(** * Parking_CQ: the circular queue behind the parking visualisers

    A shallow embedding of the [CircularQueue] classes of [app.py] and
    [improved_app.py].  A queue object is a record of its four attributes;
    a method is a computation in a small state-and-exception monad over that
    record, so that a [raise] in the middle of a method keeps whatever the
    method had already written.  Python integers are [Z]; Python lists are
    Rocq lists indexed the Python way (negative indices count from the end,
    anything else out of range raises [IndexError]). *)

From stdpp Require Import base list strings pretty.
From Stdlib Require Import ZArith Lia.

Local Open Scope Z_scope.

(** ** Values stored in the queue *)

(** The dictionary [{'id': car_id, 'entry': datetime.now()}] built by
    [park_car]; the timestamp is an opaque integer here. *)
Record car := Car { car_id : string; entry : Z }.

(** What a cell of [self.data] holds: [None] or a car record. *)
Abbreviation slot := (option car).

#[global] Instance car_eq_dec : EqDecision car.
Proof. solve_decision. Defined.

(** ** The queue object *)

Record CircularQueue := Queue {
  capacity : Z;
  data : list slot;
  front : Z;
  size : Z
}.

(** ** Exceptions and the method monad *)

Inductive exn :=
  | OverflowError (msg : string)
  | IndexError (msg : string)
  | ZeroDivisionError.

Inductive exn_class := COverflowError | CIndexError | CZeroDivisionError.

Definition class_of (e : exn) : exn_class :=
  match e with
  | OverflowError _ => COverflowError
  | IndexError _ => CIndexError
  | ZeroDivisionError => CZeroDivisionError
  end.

--

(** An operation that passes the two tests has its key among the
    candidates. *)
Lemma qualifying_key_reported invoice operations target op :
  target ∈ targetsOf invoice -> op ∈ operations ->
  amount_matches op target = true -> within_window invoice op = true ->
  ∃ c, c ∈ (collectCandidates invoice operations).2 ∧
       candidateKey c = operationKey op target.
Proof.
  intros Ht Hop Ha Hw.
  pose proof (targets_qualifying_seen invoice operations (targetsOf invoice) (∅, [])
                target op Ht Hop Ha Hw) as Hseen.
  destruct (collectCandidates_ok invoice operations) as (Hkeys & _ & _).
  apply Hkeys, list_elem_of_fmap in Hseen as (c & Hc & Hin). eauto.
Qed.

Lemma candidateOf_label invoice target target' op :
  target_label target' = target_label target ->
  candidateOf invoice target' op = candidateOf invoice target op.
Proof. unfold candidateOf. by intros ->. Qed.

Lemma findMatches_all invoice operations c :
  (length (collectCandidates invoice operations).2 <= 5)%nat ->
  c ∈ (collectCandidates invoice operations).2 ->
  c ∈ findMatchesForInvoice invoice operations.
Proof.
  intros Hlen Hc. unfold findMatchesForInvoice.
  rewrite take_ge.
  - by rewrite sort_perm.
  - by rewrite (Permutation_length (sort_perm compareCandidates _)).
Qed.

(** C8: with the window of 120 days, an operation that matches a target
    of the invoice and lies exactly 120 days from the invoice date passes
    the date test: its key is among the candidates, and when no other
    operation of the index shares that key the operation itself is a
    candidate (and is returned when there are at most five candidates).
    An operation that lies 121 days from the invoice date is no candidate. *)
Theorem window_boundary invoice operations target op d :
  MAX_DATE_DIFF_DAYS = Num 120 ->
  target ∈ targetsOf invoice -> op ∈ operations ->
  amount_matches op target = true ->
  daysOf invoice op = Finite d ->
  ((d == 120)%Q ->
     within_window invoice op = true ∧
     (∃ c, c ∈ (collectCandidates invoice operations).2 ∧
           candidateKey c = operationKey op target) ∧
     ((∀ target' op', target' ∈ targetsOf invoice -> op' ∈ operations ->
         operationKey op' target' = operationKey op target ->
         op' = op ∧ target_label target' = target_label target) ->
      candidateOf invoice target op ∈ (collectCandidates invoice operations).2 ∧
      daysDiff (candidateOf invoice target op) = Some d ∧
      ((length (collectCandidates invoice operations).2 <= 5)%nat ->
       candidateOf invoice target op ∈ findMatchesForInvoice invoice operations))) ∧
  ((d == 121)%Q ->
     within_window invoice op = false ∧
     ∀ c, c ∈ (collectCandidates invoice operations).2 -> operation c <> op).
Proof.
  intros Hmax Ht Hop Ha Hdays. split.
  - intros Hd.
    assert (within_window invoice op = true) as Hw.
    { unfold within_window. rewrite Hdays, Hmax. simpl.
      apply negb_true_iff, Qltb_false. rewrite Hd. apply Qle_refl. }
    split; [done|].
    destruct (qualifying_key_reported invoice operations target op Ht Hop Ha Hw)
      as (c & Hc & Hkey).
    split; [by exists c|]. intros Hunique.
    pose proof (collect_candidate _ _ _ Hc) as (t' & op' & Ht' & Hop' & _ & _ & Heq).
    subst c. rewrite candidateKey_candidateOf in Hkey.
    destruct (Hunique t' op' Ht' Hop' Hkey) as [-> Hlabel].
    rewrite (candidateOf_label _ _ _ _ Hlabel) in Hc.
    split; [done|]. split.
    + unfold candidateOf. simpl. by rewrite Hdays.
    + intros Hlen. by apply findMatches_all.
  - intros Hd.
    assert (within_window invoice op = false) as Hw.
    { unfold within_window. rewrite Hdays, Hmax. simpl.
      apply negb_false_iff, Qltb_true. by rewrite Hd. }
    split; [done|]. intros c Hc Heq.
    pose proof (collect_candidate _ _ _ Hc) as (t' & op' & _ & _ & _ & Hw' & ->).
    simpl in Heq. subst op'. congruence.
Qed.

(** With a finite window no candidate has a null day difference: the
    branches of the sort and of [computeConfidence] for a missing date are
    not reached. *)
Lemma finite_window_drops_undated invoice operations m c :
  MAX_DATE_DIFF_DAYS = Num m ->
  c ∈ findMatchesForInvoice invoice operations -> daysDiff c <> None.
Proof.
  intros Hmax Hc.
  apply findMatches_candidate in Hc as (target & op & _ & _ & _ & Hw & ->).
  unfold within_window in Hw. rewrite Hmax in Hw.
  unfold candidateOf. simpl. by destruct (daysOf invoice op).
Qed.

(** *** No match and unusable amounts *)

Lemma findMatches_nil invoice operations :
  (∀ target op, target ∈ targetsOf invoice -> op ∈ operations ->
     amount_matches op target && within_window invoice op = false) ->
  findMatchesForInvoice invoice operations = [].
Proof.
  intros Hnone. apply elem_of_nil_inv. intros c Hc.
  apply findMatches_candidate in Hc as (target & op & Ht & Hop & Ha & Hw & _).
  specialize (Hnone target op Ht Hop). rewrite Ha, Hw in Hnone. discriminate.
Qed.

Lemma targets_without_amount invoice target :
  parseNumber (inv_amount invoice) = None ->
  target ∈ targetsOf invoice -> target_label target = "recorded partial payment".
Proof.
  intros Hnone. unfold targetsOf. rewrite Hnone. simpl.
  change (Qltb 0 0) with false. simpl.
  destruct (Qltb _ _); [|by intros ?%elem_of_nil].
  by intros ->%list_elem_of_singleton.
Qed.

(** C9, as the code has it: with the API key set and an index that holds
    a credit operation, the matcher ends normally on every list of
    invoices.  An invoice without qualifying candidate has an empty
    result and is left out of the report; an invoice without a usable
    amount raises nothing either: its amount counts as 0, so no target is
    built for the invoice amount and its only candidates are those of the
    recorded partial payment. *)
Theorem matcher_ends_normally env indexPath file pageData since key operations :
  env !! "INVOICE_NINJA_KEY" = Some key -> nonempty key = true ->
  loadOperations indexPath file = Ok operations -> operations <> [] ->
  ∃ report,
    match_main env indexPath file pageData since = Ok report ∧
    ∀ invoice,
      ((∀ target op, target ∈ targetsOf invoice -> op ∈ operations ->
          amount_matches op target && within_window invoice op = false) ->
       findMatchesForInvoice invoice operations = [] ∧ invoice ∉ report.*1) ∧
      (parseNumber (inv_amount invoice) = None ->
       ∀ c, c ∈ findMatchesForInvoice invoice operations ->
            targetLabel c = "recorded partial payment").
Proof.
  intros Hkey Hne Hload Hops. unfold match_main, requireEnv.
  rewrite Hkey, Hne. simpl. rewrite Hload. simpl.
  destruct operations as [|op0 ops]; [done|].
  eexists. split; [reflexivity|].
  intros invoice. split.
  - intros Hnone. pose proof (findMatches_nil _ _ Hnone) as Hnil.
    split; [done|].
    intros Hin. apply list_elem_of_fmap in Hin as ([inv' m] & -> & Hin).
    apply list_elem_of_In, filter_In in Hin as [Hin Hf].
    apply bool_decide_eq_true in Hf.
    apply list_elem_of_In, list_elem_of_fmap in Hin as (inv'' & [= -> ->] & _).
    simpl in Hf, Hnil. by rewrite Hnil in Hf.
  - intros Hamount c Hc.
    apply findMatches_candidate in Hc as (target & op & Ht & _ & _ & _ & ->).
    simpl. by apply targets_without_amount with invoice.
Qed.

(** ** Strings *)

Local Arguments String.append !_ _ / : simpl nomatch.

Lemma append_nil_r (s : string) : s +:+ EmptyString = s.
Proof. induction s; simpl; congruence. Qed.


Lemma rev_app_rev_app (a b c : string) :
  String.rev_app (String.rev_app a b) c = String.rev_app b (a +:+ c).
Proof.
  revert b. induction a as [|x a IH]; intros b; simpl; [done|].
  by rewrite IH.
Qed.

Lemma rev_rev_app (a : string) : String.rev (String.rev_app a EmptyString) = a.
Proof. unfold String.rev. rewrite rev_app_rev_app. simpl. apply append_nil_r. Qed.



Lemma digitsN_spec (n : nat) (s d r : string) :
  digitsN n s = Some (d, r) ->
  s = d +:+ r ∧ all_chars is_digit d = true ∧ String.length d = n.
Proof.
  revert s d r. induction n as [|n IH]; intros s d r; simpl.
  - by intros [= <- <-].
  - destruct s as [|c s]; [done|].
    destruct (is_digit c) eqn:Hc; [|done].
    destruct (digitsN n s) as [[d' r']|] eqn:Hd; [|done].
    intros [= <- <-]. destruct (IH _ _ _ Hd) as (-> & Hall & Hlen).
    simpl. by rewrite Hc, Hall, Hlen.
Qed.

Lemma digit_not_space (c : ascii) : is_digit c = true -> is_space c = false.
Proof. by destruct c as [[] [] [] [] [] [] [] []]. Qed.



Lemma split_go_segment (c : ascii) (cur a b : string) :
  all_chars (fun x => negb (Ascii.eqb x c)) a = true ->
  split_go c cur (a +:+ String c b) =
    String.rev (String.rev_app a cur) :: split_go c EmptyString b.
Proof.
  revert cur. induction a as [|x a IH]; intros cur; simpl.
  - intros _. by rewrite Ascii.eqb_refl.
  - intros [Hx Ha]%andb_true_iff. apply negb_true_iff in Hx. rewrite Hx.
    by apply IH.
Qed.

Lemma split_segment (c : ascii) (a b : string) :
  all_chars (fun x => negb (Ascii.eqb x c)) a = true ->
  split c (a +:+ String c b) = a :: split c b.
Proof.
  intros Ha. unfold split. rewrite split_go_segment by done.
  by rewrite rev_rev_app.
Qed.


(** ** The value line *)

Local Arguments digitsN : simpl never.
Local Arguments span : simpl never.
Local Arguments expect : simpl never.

▶ PROBLEM STATEMENT
Above this task is a listing. Restate, word for word and with nothing added, the lines from the one with "An operation that lies" through the one with "assert (within_window invoice op = false)".

▶ SOLUTION FOR THIS TASK
    An operation that lies 121 days from the invoice date is no candidate. *)
Theorem window_boundary invoice operations target op d :
  MAX_DATE_DIFF_DAYS = Num 120 ->
  target ∈ targetsOf invoice -> op ∈ operations ->
  amount_matches op target = true ->
  daysOf invoice op = Finite d ->
  ((d == 120)%Q ->
     within_window invoice op = true ∧
     (∃ c, c ∈ (collectCandidates invoice operations).2 ∧
           candidateKey c = operationKey op target) ∧
     ((∀ target' op', target' ∈ targetsOf invoice -> op' ∈ operations ->
         operationKey op' target' = operationKey op target ->
         op' = op ∧ target_label target' = target_label target) ->
      candidateOf invoice target op ∈ (collectCandidates invoice operations).2 ∧
      daysDiff (candidateOf invoice target op) = Some d ∧
      ((length (collectCandidates invoice operations).2 <= 5)%nat ->
       candidateOf invoice target op ∈ findMatchesForInvoice invoice operations))) ∧
  ((d == 121)%Q ->
     within_window invoice op = false ∧
     ∀ c, c ∈ (collectCandidates invoice operations).2 -> operation c <> op).
Proof.
  intros Hmax Ht Hop Ha Hdays. split.
  - intros Hd.
    assert (within_window invoice op = true) as Hw.
    { unfold within_window. rewrite Hdays, Hmax. simpl.
      apply negb_true_iff, Qltb_false. rewrite Hd. apply Qle_refl. }
    split; [done|].
    destruct (qualifying_key_reported invoice operations target op Ht Hop Ha Hw)
      as (c & Hc & Hkey).
    split; [by exists c|]. intros Hunique.
    pose proof (collect_candidate _ _ _ Hc) as (t' & op' & Ht' & Hop' & _ & _ & Heq).
    subst c. rewrite candidateKey_candidateOf in Hkey.
    destruct (Hunique t' op' Ht' Hop' Hkey) as [-> Hlabel].
    rewrite (candidateOf_label _ _ _ _ Hlabel) in Hc.
    split; [done|]. split.
    + unfold candidateOf. simpl. by rewrite Hdays.
    + intros Hlen. by apply findMatches_all.
  - intros Hd.
    assert (within_window invoice op = false) as Hw.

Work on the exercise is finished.